ABOUT THIS TASK :: Return exactly the lines below, starting with the one that has "200 (JAccessToken newToken)" and going on through the one that has "(** login.js:159-172 *)".

Dataset items
━━━━━━

(* ===== verification/Session.v ===== *)
(** * Session Lifecycle Manager: [src/controller/login/login.js]

    The four handlers of the session subsystem, [login], [refreshToken],
    [updateActivity] and [logout], each as the chain of queries its
    callbacks issue, with every early return.  [refreshToken],
    [updateActivity] and [logout] run behind the [verifyToken] middleware,
    which hands them [req.admin = { id, jti }]; they take those two values
    as arguments, and [refreshToken] also the bearer token the request
    presented ([req.headers['authorization'].split(' ')[1]]). *)

From stdpp Require Import base list strings decidable.
From Stdlib Require Import ZArith Lia.
From S2P Require Import Prelude Store Codec Db Fixtures.

Open Scope Z_scope.
Open Scope st_scope.

Module Session.
Import Codec Db Store Fixtures.

Definition reply (c : Z) (b : body) : St world response := st_ret (mk_response c b).

(** [30 * 60 * 1000]: the session row's lifetime (login.js:59, :123). *)
Definition SESSION_MS : Z := 30 * 60 * 1000.
(** [13 * 60 * 1000]: the no-rotation window of [refreshToken] (login.js:105). *)
Definition REFRESH_WINDOW_MS : Z := 13 * 60 * 1000.
(** [1000]: the idle guard of [refreshToken] (login.js:109). *)
Definition IDLE_GUARD_MS : Z := 1000.

(** The row inserted at login.js:62 and :126. *)
Definition new_session (jti : string) (aid : Z) (ip ua : string) (now : Z) : TokenRow.t :=
  TokenRow.mk jti aid ip ua now now (now + SESSION_MS) false.

Section Handlers.
Context `{!Uuid} `{!Bcrypt}.

(** login.js:5-74 *)
Definition login (ord : order) (identifier password : option string) (req_ip req_ua : option string)
    (now : Z) : St world response :=
  let ip := js_or req_ip "127.0.0.1" in
  let userAgent := js_or req_ua "" in
  match identifier, password with
  | Some ident, Some pw =>
    if String.eqb ident "" || String.eqb pw "" then
      reply 400 (JError "Identifier and password are required")
    else
    let* results := query (fun w => select_admin_by_identifier ident (admins w)) in
    match results with
    | None => reply 500 (JError "Database error")
    | Some [] => reply 401 (JError "Invalid credentials")
    | Some (admin :: _) =>
      if String.eqb (AdminRow.status admin) "blocked" then
        reply 403 (JError "Your account is blocked. Please contact support.")
      else if negb (String.eqb (AdminRow.status admin) "active") then
        reply 403 (JError "Your account is not active.")
      else if negb (bcrypt_compare pw (AdminRow.password admin)) then
        reply 401 (JError "Invalid credentials")
      else
        (* the blacklist UPDATE (its callback only logs its error) and the
           INSERT are issued without waiting for each other; the token is
           signed, synchronously, before either runs *)
        let* gen := generateAccessToken admin ip userAgent now in
        let '(accessToken, jti) := gen in
        let* rs := both ord (run (BlacklistAdminTokens (AdminRow.id admin)))
                         (run (InsertToken (new_session jti (AdminRow.id admin) ip userAgent now))) in
        match snd rs with
        | Failed => reply 500 (JError "Failed to create session")
        | Done => reply 200 (JLogin accessToken (AdminRow.id admin)
                               (AdminRow.name admin) (AdminRow.email admin))
        end
    end
  | _, _ => reply 400 (JError "Identifier and password are required")
  end.

(** login.js:77-140 *)
Definition refreshToken (jti : string) (adminId : Z) (presented : token)
    (req_ip req_ua : option string) (now : Z) : St world response :=
  let ip := js_or req_ip "127.0.0.1" in
  let userAgent := js_or req_ua "" in
  let* results := query (fun w => select_live_token jti adminId (tokens w)) in
  match results with
  | None => reply 500 (JError "Database error")
  | Some [] => reply 401 (JError "Token invalidated or not found")
  | Some (tokenData :: _) =>
    let timeSinceIssue := now - TokenRow.issued_at tokenData in
    let activityDiff := TokenRow.last_activity tokenData - TokenRow.issued_at tokenData in
    if timeSinceIssue <? REFRESH_WINDOW_MS then
      reply 200 (JAccessToken presented)
    else if activityDiff <? IDLE_GUARD_MS then
      (* fire-and-forget UPDATE, then the 401 *)
      let* _ := run (BlacklistToken jti) in
      reply 401 (JError "No activity detected, session expired")
    else
      let* adminResults := query (fun w => select_admin_by_id adminId (admins w)) in
      match adminResults with
      | None | Some [] => reply 401 (JError "User not found")
      | Some (admin :: _) =>
        (* the UPDATE's callback ignores its error and goes on *)
        let* _ := run (BlacklistToken jti) in
        let* gen := generateAccessToken admin ip userAgent now in
        let '(newToken, newJti) := gen in
        let* r := run (InsertToken (new_session newJti adminId ip userAgent now)) in
        match r with
        | Failed => reply 500 (JError "Failed to refresh token")
        | Done => reply 200 (JAccessToken newToken)
        end
      end
  end.

(** login.js:142-157 *)
Definition updateActivity (jti : string) (adminId : Z) (now : Z) : St world response :=
  let* r := run (UpdateLastActivity now jti adminId) in
  match r with
  | Failed => reply 500 (JError "Failed to update activity")
  | Done => reply 200 (JMessage "Activity updated")
  end.

(** login.js:159-172 *)
Definition logout (jti : string) (adminId : Z) : St world response :=
  let* r := run (BlacklistTokenOf jti adminId) in
  match r with
  | Failed => reply 500 (JError "Logout failed")
  | Done => reply 200 (JMessage "Logged out successfully")
  end.
(** login.js:174-196.  The route parameter as the number it denotes,
    [None] when it is empty or [isNaN]; the columns [createdat] and
    [updatedat] are not modelled. *)
Definition getAgencyById (id : option Z) : St world response :=
  match id with
  | None => reply 400 (JError "Invalid admin ID")
  | Some aid =>
    let* results := query (fun w => select_admin_by_id aid (admins w)) in
    match results with
    | None => reply 500 (JError "Database error")
    | Some [] => reply 404 (JError "Admin not found")
    | Some (a :: _) =>
      reply 200 (JAgency (AdminRow.id a) (AdminRow.name a) (AdminRow.email a) (AdminRow.number a)
                         (AdminRow.status a))
    end
  end.
End Handlers.

(** The session table after a successful login, for each order in which
    the pool runs the blacklist UPDATE and the INSERT of the new row [r]. *)
Definition login_table (o : order) (aid : Z) (r : TokenRow.t) (tbl : list TokenRow.t) : list TokenRow.t :=
  match o with
  | InOrder => update_where (of_admin_live aid) TokenRow.blacklist tbl ++ [r]
  | Swapped => update_where (of_admin_live aid) TokenRow.blacklist (tbl ++ [r])
  end.

(** ** Properties *)

Section Props.
Context `{!Uuid} `{!Bcrypt}.
Implicit Types (w : world) (now : Z).

Lemma eqb_nonempty (s : string) : s <> ""%string -> String.eqb s "" = false.
Proof. apply String.eqb_neq. Qed.

(** The run of a successful login, step by step. *)
Lemma login_run ord w ident pw req_ip req_ua now a rest :
  faults w = [] -> ident <> ""%string -> pw <> ""%string -> ids_issued w ->
  select_admin_by_identifier ident (admins w) = a :: rest ->
  AdminRow.status a = "active"%string ->
  bcrypt_compare pw (AdminRow.password a) = true ->
  let ip := js_or req_ip "127.0.0.1" in
  let ua := js_or req_ua "" in
  let jti := uuidv4 (uuid_seed w) in
  login ord (Some ident) (Some pw) req_ip req_ua now w =
    (mk_response 200 (JLogin (jwt_sign a jti ip ua ACCESS_TOKEN_SECRET now)
                        (AdminRow.id a) (AdminRow.name a) (AdminRow.email a)),
     mk_world (admins w) (login_table ord (AdminRow.id a) (new_session jti (AdminRow.id a) ip ua now) (tokens w))
       [] (S (uuid_seed w))).
Proof.
  intros Hf Hi Hp Hiss Hsel Hst Hpw ip ua jti. unfold login.
  rewrite !eqb_nonempty by done. simpl.
  step_nf. rewrite Hsel, Hst, Hpw. simpl. step_nf. rewrite both_run.
  destruct ord.
  - rewrite (run_no_fault (BlacklistAdminTokens _)) by (cbn; done). cbn [Store.exec_stmt tokens].
    cbn [fst snd]. rewrite run_no_fault by (cbn; done). cbn [Store.exec_stmt set_tokens tokens].
    rewrite insert_fresh by done. unfold reply, set_tokens. simpl. by rewrite Hf.
  - rewrite (run_no_fault (InsertToken _)) by (cbn; done). cbn [Store.exec_stmt tokens].
    unfold Store.insert_row. cbn [new_session TokenRow.token_id]. rewrite fresh_uuid by done.
    cbn. rewrite run_no_fault by (cbn; done). cbn. unfold reply. by rewrite Hf.
Qed.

━━━━━━

ANSWER TO THE PROBLEM ::
        | Done => reply 200 (JAccessToken newToken)
        end
      end
  end.

(** login.js:142-157 *)
Definition updateActivity (jti : string) (adminId : Z) (now : Z) : St world response :=
  let* r := run (UpdateLastActivity now jti adminId) in
  match r with
  | Failed => reply 500 (JError "Failed to update activity")
  | Done => reply 200 (JMessage "Activity updated")
  end.

(** login.js:159-172 *)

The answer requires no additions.